Segment Start: Supplied data

Lemma smeared_ones w n x :
  0 < n < 2 ^ w -> 0 <= x -> smeared n w x -> x = 2 ^ (Z.log2 n + 1) - 1.
Proof.
  intros Hn Hx H. rewrite Z.sub_1_r, <- Z.ones_equiv.
  pose proof (Z.log2_nonneg n) as L0.
  apply Z.bits_inj'. intros i Hi.
  assert (Z.testbit x i = true <-> i <= Z.log2 n) as E.
  { rewrite (H i Hi). split.
    - intros (t & Ht & B). destruct (decide (i <= Z.log2 n)); [done|].
      rewrite Z.bits_above_log2 in B; [done|lia|lia].
    - intros Hl. exists (Z.log2 n - i). split.
      + assert (Z.log2 n < w) by (apply Z.log2_lt_pow2; lia). lia.
      + replace (i + (Z.log2 n - i)) with (Z.log2 n) by lia. apply Z.bit_log2; lia. }
  destruct (decide (i <= Z.log2 n)).
  - rewrite (proj2 E) by done. symmetry. apply Z.ones_spec_low. lia.
  - rewrite Z.ones_spec_high by lia. destruct (Z.testbit x i); [|done]. lia.
Qed.

Lemma round_pow2_spec n :
  1 <= n <= two63 -> round_pow2 n = 2 ^ Z.log2_up n.
Proof.
  intros Hn. unfold round_pow2. rewrite (u64_small (n - 1)) by lia.
  destruct (decide (n = 1)) as [->|]; [done|].
  pose proof (smeared_init (n - 1)) as S.
  do 6 (apply smeared_step in S; [|lia]; simpl in S).
  set (x := Z.lor _ _) in S |- *. assert (0 <= x) as Hx.
  { unfold x. repeat (apply Z.lor_nonneg; split); repeat apply Z.shiftr_nonneg;
      repeat (apply Z.lor_nonneg; split; try apply Z.shiftr_nonneg); lia. }
  apply smeared_ones in S; [|lia|done]. rewrite S.
  unfold Z.log2_up. rewrite (proj2 (Z.compare_lt_iff 1 n)) by lia.
  rewrite <- Z.sub_1_r, (Z.add_1_r (Z.log2 _)).
  assert (2 ^ Z.succ (Z.log2 (n - 1)) <= 2 ^ 63).
  { apply Z.pow_le_mono_r; [lia|]. assert (Z.log2 (n - 1) < 63); [|lia].
    apply Z.log2_lt_pow2; lia. }
  pose proof (Z.pow_pos_nonneg 2 (Z.succ (Z.log2 (n - 1)))). pose proof (Z.log2_nonneg (n - 1)).
  rewrite u64_small; lia.
Qed.

Lemma round_pow2_bounds n : 4 < n <= two63 -> 8 <= round_pow2 n <= 2 * n.
Proof.
  intros Hn. rewrite round_pow2_spec by lia. pose proof (Z.log2_up_spec n ltac:(lia)) as [L1 L2].
  assert (3 <= Z.log2_up n) as L3.
  { pose proof (Z.log2_up_le_mono 5 n ltac:(lia)) as L. replace (Z.log2_up 5) with 3 in L by done. lia. }
  split.
  - change 8 with (2 ^ 3). apply Z.pow_le_mono_r; lia.
  - rewrite <- (Z.succ_pred (Z.log2_up n)), Z.pow_succ_r by lia. lia.
Qed.

Lemma fnv1a_range d : 0 <= fnv1a d < two64.
Proof.
  unfold fnv1a. induction d as [|b d _] using rev_ind; [done|].
  rewrite foldl_app. apply u64_range.
Qed.

(** ** Counters *)

Lemma slot_sum_insert f tbl i s s' :
  tbl !! i = Some s -> slot_sum f (<[i := s']> tbl) = slot_sum f tbl - f s + f s'.
Proof.
  revert i. induction tbl as [|x tbl IH]; intros [|i] E; try done; simpl in *.
  - injection E as ->. lia.
  - rewrite (IH i E). lia.
Qed.

Lemma n_occ_insert tbl i s s' :
  tbl !! i = Some s -> n_occ (<[i := s']> tbl) = n_occ tbl - is_occ s + is_occ s'.
Proof. apply slot_sum_insert. Qed.

Lemma n_del_insert tbl i s s' :
  tbl !! i = Some s -> n_del (<[i := s']> tbl) = n_del tbl - is_del s + is_del s'.
Proof. apply slot_sum_insert. Qed.

Lemma slot_sum_app f t1 t2 : slot_sum f (t1 ++ t2) = slot_sum f t1 + slot_sum f t2.
Proof. induction t1; simpl; lia. Qed.

Lemma n_occ_nonneg tbl : 0 <= n_occ tbl.
Proof. unfold n_occ. induction tbl as [|[] ? ?]; simpl; lia. Qed.

Lemma n_del_nonneg tbl : 0 <= n_del tbl.
Proof. unfold n_del. induction tbl as [|[] ? ?]; simpl; lia. Qed.

Lemma n_used_bound tbl : n_occ tbl + n_del tbl <= zlen tbl.
Proof.
  unfold n_occ, n_del. induction tbl as [|[] ? ?]; rewrite ?zlen_cons; simpl; [done|lia..].
Qed.

Lemma has_empty tbl :
  n_occ tbl + n_del tbl < zlen tbl -> exists i, tbl !! i = Some SEmpty.
Proof.
  unfold n_occ, n_del. induction tbl as [|s tbl IH]; [unfold zlen; simpl; lia|].
  rewrite zlen_cons. destruct s; simpl; intros H; [by exists O|..];
    (destruct IH as (i & Hi); [lia|by exists (S i)]).
Qed.

Lemma full_no_empty tbl i :
  n_occ tbl + n_del tbl = zlen tbl -> tbl !! i <> Some SEmpty.
Proof.
  intros E Hi. pose proof (n_used_bound (<[i := SDeleted]> tbl)) as B.
  rewrite (n_occ_insert _ _ _ _ Hi), (n_del_insert _ _ _ _ Hi), zlen_insert in B. simpl in B. lia.
Qed.

Lemma entries_elem tbl e : e ∈ entries tbl <-> SOcc e ∈ tbl.
Proof.
  induction tbl as [|[| |x] tbl IH]; simpl; rewrite ?elem_of_nil, ?elem_of_cons; naive_solver.
Qed.

Lemma entries_length tbl : zlen (entries tbl) = n_occ tbl.
Proof.
  unfold n_occ. induction tbl as [|[| |x] tbl IH]; simpl; rewrite ?zlen_cons; try done; lia.
Qed.

Lemma n_occ_replicate n : n_occ (replicate n SEmpty) = 0.
Proof. unfold n_occ. induction n; simpl; lia. Qed.

Lemma n_del_replicate n : n_del (replicate n SEmpty) = 0.
Proof. unfold n_del. induction n; simpl; lia. Qed.

(** ** Memory of a table *)

Section TableMem.
Context (stride : Z).

Lemma table_mem_state slots states tbl i s :
  table_mem stride slots states tbl -> 0 <= i -> tbl !! Z.to_nat i = Some s ->
  pget states i = Ret (slot_code s).
Proof.
  intros H Hi E. apply pget_lookup; [apply H|done|].
  rewrite (tm_states _ _ _ _ H), list_lookup_fmap, E. done.
Qed.

Lemma table_mem_part slots states tbl i e o n :
  table_mem stride slots states tbl -> 0 <= i -> tbl !! Z.to_nat i = Some (SOcc e) ->
  0 <= o -> 0 <= n -> o + n <= stride ->
  prd slots (i * stride + o) n = Ret (take (Z.to_nat n) (drop (Z.to_nat o) e)).
Proof.
  intros H Hi E Ho Hn Hon. destruct (tm_slots _ _ _ _ H) as (sl & S & L & V).
  rewrite prd_rd by apply H. eapply rd_sub; [done|done|by apply V|done..].
Qed.

Lemma table_mem_len slots states tbl e :
  table_mem stride slots states tbl -> SOcc e ∈ tbl -> zlen e = stride.
Proof.
  intros H [i Ei]%list_elem_of_lookup. destruct (tm_slots _ _ _ _ H) as (sl & [_ F] & _ & V).
  eapply (Forall_lookup_1 _ _ _ e F). by apply V.
Qed.

(** Changing a state byte only. *)
Lemma table_mem_set_state slots states tbl i s s' :
  table_mem stride slots states tbl -> 0 <= i -> tbl !! Z.to_nat i = Some s ->
  (forall e, s' = SOcc e -> s = SOcc e) ->
  exists states', pset states i (slot_code s') = Ret states' /\ pown states' = pown states /\
    table_mem stride slots states' (<[Z.to_nat i := s']> tbl).
Proof.
  intros H Hi E Hs. pose proof (lookup_lt_Some _ _ _ E) as Hlt.
  destruct (pset_range states i (slot_code s')) as (st & P & N & O & B).
  { apply H. } { rewrite (tm_states _ _ _ _ H). unfold zlen. rewrite length_fmap. lia. }
  exists st. split; [done|]. split; [done|]. constructor; try apply H; try done.
  - by rewrite B, (tm_states _ _ _ _ H), list_fmap_insert.
  - destruct (tm_slots _ _ _ _ H) as (sl & S & L & V). exists sl. rewrite zlen_insert.
    split; [done|]. split; [done|]. intros j e Ej.
    destruct (decide (j = Z.to_nat i)) as [->|]; [|rewrite list_lookup_insert_ne in Ej by done; by apply V].
    rewrite list_lookup_insert_eq in Ej by done. injection Ej as ->.
    apply V. rewrite E. f_equal. by apply Hs.
Qed.

(** Entry [e] has been written into slot [i], whose state byte is then set. *)
Lemma table_mem_put slots slots' states tbl sl i e :
  table_mem stride slots states tbl -> zlen sl = zlen tbl ->
  (forall j e, tbl !! j = Some (SOcc e) -> sl !! j = Some e) ->
  0 <= i < zlen tbl -> slots' <> None ->
  is_slots stride (pbytes slots') (<[Z.to_nat i := e]> sl) ->
  exists states', pset states i HASH_SLOT_OCCUPIED = Ret states' /\ pown states' = pown states /\
    table_mem stride slots' states' (<[Z.to_nat i := SOcc e]> tbl).
Proof.
  intros H L V Hi N S.
  destruct (pset_range states i HASH_SLOT_OCCUPIED) as (st & P & Nst & O & B).
  { apply H. } { rewrite (tm_states _ _ _ _ H). unfold zlen in *. rewrite length_fmap. lia. }
  exists st. split; [done|]. split; [done|]. constructor; try done.
  - by rewrite B, (tm_states _ _ _ _ H), list_fmap_insert.
  - eexists. split; [done|]. rewrite !zlen_insert. split; [done|]. intros j e' Ej.
    destruct (decide (j = Z.to_nat i)) as [->|].
    + rewrite list_lookup_insert_eq in Ej by (unfold zlen in *; lia). injection Ej as <-.
      apply list_lookup_insert_eq. unfold zlen in *; lia.
    + rewrite list_lookup_insert_ne in Ej by done. rewrite list_lookup_insert_ne by done.
      by apply V.
Qed.

(** Overwriting the entry of an occupied slot. *)
Lemma table_mem_overwrite slots slots' states tbl sl i e e' :
  table_mem stride slots states tbl -> zlen sl = zlen tbl ->
  (forall j e, tbl !! j = Some (SOcc e) -> sl !! j = Some e) ->
  0 <= i -> tbl !! Z.to_nat i = Some (SOcc e) -> slots' <> None ->
  is_slots stride (pbytes slots') (<[Z.to_nat i := e']> sl) ->
  table_mem stride slots' states (<[Z.to_nat i := SOcc e']> tbl).
Proof.
  intros H L V Hi E N S. pose proof (lookup_lt_Some _ _ _ E) as Hlt.
  constructor; try done; try apply H.
  - rewrite (tm_states _ _ _ _ H), list_fmap_insert. simpl. symmetry. apply list_insert_id.
    by rewrite list_lookup_fmap, E.
  - eexists. split; [done|]. rewrite !zlen_insert. split; [done|]. intros j x Ej.
    destruct (decide (j = Z.to_nat i)) as [->|].
    + rewrite list_lookup_insert_eq in Ej by done. injection Ej as <-.
      apply list_lookup_insert_eq. unfold zlen in *; lia.
    + rewrite list_lookup_insert_ne in Ej by done. rewrite list_lookup_insert_ne by done.
      by apply V.
Qed.

(** Freshly zeroed arrays are an empty table. *)
Lemma table_mem_empty bs bt n :
  0 < stride -> 0 <= n ->
  b_data bs = replicate (Z.to_nat (n * stride)) 0 -> b_data bt = replicate (Z.to_nat (n * 1)) 0 ->
  table_mem stride (Some bs) (Some bt) (replicate (Z.to_nat n) SEmpty).
Proof.
  intros Hs Hn Es Et. assert (0 <= n * stride) by nia. constructor; simpl; try done.
  - rewrite Et, Z.mul_1_r. by rewrite fmap_replicate.
  - exists (slots_of (Z.to_nat stride) (Z.to_nat n) (b_data bs)).
    assert (is_slots stride (b_data bs) (slots_of (Z.to_nat stride) (Z.to_nat n) (b_data bs))) as S
      by (apply is_slots_exists; rewrite Es, zlen_replicate, !Z2Nat.id by lia; done).
    split; [done|]. split.
    + by rewrite zlen_slots_of, zlen_replicate.
    + intros i e Ei. apply lookup_replicate in Ei as [? _]. done.
Qed.
End TableMem.

(** ** Probing *)

Section Probing.
Context (ks stride : Z).
Implicit Types (tbl : list slot) (k : bytes).

Lemma probe_at_range cap k d : 0 < cap -> 0 <= probe_at cap k d < cap.
Proof. apply Z.mod_pos_bound. Qed.

Lemma probe_at_home cap k : is_pow2 cap -> Z.land (fnv1a k) (cap - 1) = probe_at cap k 0.
Proof. intros H. rewrite land_mask by done. unfold probe_at. by rewrite Z.add_0_r. Qed.

Lemma probe_at_next cap k d :
  is_pow2 cap -> cap <= PTRDIFF_MAX ->
  Z.land (u64 (probe_at cap k d + 1)) (cap - 1) = probe_at cap k (d + 1).
Proof.
  intros H Hm. pose proof (is_pow2_pos _ H). pose proof (probe_at_range cap k d).
  rewrite u64_small, land_mask by (done || lia). unfold probe_at.
  rewrite Zplus_mod_idemp_l. f_equal. lia.
Qed.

Segment End: Supplied data

Exercise objective >> After finding the line that contains "(** Freshly zeroed" in the records above, copy that line and each one after it exactly, through the final line.

Exercise response >>
(** Freshly zeroed arrays are an empty table. *)
Lemma table_mem_empty bs bt n :
  0 < stride -> 0 <= n ->
  b_data bs = replicate (Z.to_nat (n * stride)) 0 -> b_data bt = replicate (Z.to_nat (n * 1)) 0 ->
  table_mem stride (Some bs) (Some bt) (replicate (Z.to_nat n) SEmpty).
Proof.
  intros Hs Hn Es Et. assert (0 <= n * stride) by nia. constructor; simpl; try done.
  - rewrite Et, Z.mul_1_r. by rewrite fmap_replicate.
  - exists (slots_of (Z.to_nat stride) (Z.to_nat n) (b_data bs)).
    assert (is_slots stride (b_data bs) (slots_of (Z.to_nat stride) (Z.to_nat n) (b_data bs))) as S
      by (apply is_slots_exists; rewrite Es, zlen_replicate, !Z2Nat.id by lia; done).
    split; [done|]. split.
    + by rewrite zlen_slots_of, zlen_replicate.
    + intros i e Ei. apply lookup_replicate in Ei as [? _]. done.
Qed.
End TableMem.

(** ** Probing *)

Section Probing.
Context (ks stride : Z).
Implicit Types (tbl : list slot) (k : bytes).

Lemma probe_at_range cap k d : 0 < cap -> 0 <= probe_at cap k d < cap.
Proof. apply Z.mod_pos_bound. Qed.

Lemma probe_at_home cap k : is_pow2 cap -> Z.land (fnv1a k) (cap - 1) = probe_at cap k 0.
Proof. intros H. rewrite land_mask by done. unfold probe_at. by rewrite Z.add_0_r. Qed.

Lemma probe_at_next cap k d :
  is_pow2 cap -> cap <= PTRDIFF_MAX ->
  Z.land (u64 (probe_at cap k d + 1)) (cap - 1) = probe_at cap k (d + 1).
Proof.
  intros H Hm. pose proof (is_pow2_pos _ H). pose proof (probe_at_range cap k d).
  rewrite u64_small, land_mask by (done || lia). unfold probe_at.
  rewrite Zplus_mod_idemp_l. f_equal. lia.
Qed.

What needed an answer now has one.